TASK TO CARRY OUT — Repeat precisely the span of lines below that opens with the line containing "txt <> EmptyString ->" and closes with the line containing "cbn [ctx_translateText ctx_base", both included.
== == ==
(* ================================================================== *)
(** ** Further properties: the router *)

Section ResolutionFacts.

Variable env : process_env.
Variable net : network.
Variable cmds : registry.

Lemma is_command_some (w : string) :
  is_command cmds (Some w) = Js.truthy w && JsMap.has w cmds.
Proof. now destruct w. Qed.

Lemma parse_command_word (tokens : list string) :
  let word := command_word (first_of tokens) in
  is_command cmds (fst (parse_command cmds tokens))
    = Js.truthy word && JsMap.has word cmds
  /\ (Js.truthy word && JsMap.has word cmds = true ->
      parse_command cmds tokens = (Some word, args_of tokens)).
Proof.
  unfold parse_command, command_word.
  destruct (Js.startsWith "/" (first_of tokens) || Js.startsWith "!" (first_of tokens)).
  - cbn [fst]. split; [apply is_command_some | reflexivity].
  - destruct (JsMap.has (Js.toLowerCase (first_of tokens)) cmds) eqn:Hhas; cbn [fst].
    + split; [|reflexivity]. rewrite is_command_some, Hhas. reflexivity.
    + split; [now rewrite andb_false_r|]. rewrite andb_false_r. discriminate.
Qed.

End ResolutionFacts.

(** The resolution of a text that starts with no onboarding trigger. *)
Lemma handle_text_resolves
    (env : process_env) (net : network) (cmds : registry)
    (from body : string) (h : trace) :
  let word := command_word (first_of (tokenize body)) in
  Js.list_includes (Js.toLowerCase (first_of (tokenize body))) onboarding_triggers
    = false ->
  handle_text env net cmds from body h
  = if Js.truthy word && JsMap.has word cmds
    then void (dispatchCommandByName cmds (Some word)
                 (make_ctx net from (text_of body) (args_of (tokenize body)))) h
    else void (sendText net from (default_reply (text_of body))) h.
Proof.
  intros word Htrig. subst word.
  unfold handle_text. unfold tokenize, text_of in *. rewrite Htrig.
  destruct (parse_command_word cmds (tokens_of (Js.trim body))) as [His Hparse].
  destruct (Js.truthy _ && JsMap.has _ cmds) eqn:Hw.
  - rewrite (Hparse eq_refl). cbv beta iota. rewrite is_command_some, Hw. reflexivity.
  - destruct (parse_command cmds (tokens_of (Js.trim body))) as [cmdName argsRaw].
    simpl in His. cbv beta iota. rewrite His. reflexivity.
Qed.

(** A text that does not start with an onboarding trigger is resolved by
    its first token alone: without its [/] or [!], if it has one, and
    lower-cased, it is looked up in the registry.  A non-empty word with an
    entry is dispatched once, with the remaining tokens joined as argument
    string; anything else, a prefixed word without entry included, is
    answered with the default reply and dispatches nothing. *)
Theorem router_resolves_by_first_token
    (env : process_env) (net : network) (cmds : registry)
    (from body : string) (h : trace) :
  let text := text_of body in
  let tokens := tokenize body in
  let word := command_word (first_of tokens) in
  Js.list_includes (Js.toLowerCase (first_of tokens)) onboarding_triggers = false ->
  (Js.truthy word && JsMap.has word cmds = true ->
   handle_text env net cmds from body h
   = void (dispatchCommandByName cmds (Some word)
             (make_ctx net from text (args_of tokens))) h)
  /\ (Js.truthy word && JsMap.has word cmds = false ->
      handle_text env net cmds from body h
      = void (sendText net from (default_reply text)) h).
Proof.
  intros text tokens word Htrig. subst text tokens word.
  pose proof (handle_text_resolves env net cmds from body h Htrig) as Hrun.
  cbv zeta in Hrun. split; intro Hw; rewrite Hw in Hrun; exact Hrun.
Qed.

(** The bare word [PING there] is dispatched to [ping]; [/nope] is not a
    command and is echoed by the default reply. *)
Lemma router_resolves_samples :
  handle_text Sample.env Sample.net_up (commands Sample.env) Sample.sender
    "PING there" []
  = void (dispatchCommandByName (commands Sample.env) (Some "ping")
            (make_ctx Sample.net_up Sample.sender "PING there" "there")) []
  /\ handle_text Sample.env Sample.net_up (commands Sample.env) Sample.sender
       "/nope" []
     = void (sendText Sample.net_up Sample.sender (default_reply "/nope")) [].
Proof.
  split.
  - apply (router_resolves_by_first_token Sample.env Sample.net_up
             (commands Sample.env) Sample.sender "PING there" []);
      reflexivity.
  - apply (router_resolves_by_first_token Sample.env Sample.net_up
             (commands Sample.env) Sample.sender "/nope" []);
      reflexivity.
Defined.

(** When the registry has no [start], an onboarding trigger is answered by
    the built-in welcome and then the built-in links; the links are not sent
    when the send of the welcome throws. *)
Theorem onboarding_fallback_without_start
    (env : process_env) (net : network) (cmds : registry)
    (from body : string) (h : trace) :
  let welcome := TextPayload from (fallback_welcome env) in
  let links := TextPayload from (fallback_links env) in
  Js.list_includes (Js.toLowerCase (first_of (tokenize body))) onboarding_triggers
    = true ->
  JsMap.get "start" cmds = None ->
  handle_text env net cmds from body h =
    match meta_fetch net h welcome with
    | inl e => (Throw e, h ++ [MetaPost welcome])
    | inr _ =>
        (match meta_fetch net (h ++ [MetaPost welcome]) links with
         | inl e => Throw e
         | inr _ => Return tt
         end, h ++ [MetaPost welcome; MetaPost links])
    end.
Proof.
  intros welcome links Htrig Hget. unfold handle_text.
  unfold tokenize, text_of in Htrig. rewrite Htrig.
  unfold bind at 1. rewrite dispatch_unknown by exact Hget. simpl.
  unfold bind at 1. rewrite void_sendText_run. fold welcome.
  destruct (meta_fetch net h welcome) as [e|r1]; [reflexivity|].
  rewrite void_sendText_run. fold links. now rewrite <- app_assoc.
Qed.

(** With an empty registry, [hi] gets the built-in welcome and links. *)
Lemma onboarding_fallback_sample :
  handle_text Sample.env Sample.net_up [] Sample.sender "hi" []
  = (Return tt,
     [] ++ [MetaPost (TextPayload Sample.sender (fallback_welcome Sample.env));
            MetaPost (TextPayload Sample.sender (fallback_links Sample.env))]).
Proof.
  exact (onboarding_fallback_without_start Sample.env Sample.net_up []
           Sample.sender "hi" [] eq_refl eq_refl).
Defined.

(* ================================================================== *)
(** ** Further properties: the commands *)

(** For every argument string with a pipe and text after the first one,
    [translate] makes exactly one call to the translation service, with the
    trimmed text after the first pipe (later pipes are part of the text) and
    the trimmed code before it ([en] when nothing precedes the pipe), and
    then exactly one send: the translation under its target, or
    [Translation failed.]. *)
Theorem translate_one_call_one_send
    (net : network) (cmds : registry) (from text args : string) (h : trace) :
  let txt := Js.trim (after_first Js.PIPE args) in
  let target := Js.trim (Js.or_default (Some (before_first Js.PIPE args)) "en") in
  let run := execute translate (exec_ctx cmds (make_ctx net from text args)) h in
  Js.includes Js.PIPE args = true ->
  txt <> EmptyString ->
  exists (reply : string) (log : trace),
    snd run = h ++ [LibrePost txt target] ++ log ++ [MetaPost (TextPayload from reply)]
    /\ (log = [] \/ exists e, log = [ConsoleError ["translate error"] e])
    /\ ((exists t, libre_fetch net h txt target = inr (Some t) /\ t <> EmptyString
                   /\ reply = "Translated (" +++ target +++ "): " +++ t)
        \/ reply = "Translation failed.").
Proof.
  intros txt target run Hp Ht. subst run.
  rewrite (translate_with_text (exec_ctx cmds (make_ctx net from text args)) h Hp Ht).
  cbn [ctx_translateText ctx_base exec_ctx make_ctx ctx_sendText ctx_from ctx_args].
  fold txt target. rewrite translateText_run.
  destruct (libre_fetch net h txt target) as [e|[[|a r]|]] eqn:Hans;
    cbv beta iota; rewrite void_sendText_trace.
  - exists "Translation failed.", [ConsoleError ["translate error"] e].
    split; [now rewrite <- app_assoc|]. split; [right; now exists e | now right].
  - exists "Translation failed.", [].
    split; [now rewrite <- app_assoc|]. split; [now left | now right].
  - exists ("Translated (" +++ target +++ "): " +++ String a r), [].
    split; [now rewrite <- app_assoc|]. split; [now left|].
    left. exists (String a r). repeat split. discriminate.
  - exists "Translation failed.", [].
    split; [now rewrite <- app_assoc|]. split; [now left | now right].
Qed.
== == ==
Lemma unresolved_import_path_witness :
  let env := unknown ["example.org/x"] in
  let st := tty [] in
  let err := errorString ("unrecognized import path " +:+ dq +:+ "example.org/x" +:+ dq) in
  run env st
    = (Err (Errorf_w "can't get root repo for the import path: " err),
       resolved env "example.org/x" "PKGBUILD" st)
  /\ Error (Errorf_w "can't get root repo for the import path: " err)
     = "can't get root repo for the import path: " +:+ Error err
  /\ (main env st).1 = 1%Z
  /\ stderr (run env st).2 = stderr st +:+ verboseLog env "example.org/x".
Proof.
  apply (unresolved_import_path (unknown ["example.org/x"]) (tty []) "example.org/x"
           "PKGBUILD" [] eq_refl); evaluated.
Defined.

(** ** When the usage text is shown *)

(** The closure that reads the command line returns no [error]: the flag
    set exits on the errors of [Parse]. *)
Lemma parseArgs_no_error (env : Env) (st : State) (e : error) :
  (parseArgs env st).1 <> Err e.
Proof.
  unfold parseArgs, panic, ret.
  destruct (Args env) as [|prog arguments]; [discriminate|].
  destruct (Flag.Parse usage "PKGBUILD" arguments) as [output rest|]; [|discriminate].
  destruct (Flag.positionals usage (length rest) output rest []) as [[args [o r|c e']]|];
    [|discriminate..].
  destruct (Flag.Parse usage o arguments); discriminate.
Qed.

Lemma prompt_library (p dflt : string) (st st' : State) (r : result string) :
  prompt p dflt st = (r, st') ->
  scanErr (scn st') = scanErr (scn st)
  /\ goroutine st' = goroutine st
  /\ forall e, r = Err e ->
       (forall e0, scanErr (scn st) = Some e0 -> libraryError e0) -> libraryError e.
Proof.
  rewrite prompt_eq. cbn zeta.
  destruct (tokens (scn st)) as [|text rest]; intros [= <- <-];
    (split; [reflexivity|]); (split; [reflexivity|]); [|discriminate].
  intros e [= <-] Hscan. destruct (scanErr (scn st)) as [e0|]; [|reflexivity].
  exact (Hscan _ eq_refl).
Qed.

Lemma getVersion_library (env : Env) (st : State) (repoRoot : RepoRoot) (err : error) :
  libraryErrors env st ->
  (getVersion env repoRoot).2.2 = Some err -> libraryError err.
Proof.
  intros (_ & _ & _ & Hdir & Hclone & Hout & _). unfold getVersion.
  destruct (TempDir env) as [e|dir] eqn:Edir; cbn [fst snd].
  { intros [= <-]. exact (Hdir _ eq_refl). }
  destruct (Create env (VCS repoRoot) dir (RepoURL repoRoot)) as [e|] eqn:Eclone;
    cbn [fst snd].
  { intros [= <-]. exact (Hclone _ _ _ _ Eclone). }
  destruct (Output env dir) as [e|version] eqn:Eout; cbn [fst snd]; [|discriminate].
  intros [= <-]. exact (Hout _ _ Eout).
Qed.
== == ==
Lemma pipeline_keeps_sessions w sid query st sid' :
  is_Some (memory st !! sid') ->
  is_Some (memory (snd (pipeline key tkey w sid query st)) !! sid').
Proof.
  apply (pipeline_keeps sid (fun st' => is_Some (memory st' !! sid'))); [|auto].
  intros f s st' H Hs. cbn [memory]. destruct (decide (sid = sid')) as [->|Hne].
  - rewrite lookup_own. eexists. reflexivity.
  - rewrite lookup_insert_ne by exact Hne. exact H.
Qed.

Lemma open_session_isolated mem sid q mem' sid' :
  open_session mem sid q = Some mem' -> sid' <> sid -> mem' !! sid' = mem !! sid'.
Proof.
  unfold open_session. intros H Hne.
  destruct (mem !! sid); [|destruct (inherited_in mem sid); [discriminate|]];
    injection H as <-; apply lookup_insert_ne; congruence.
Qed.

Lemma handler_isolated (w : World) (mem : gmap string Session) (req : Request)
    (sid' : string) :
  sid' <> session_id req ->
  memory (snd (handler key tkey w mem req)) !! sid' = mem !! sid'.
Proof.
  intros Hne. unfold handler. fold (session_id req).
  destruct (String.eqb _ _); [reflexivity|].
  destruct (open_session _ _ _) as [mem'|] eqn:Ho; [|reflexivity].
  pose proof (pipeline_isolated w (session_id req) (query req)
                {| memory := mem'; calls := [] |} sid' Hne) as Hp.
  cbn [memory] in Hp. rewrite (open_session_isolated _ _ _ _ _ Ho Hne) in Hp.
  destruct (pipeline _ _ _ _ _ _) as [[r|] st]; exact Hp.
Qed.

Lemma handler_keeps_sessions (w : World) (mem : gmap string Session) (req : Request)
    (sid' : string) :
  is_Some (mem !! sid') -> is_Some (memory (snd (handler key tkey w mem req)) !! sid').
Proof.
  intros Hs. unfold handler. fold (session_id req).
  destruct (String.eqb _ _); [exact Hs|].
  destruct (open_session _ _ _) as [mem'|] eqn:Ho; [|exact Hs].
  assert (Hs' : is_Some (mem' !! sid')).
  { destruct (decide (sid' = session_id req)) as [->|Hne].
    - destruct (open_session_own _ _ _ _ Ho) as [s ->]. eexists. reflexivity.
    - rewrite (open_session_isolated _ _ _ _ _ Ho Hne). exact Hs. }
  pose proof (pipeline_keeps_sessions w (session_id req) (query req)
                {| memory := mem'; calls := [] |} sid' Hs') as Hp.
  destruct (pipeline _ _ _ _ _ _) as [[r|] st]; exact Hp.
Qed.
== == ==
OUTPUT OF THE EXERCISE —
  txt <> EmptyString ->
  exists (reply : string) (log : trace),
    snd run = h ++ [LibrePost txt target] ++ log ++ [MetaPost (TextPayload from reply)]
    /\ (log = [] \/ exists e, log = [ConsoleError ["translate error"] e])
    /\ ((exists t, libre_fetch net h txt target = inr (Some t) /\ t <> EmptyString
                   /\ reply = "Translated (" +++ target +++ "): " +++ t)
        \/ reply = "Translation failed.").
Proof.
  intros txt target run Hp Ht. subst run.
  rewrite (translate_with_text (exec_ctx cmds (make_ctx net from text args)) h Hp Ht).
  cbn [ctx_translateText ctx_base exec_ctx make_ctx ctx_sendText ctx_from ctx_args].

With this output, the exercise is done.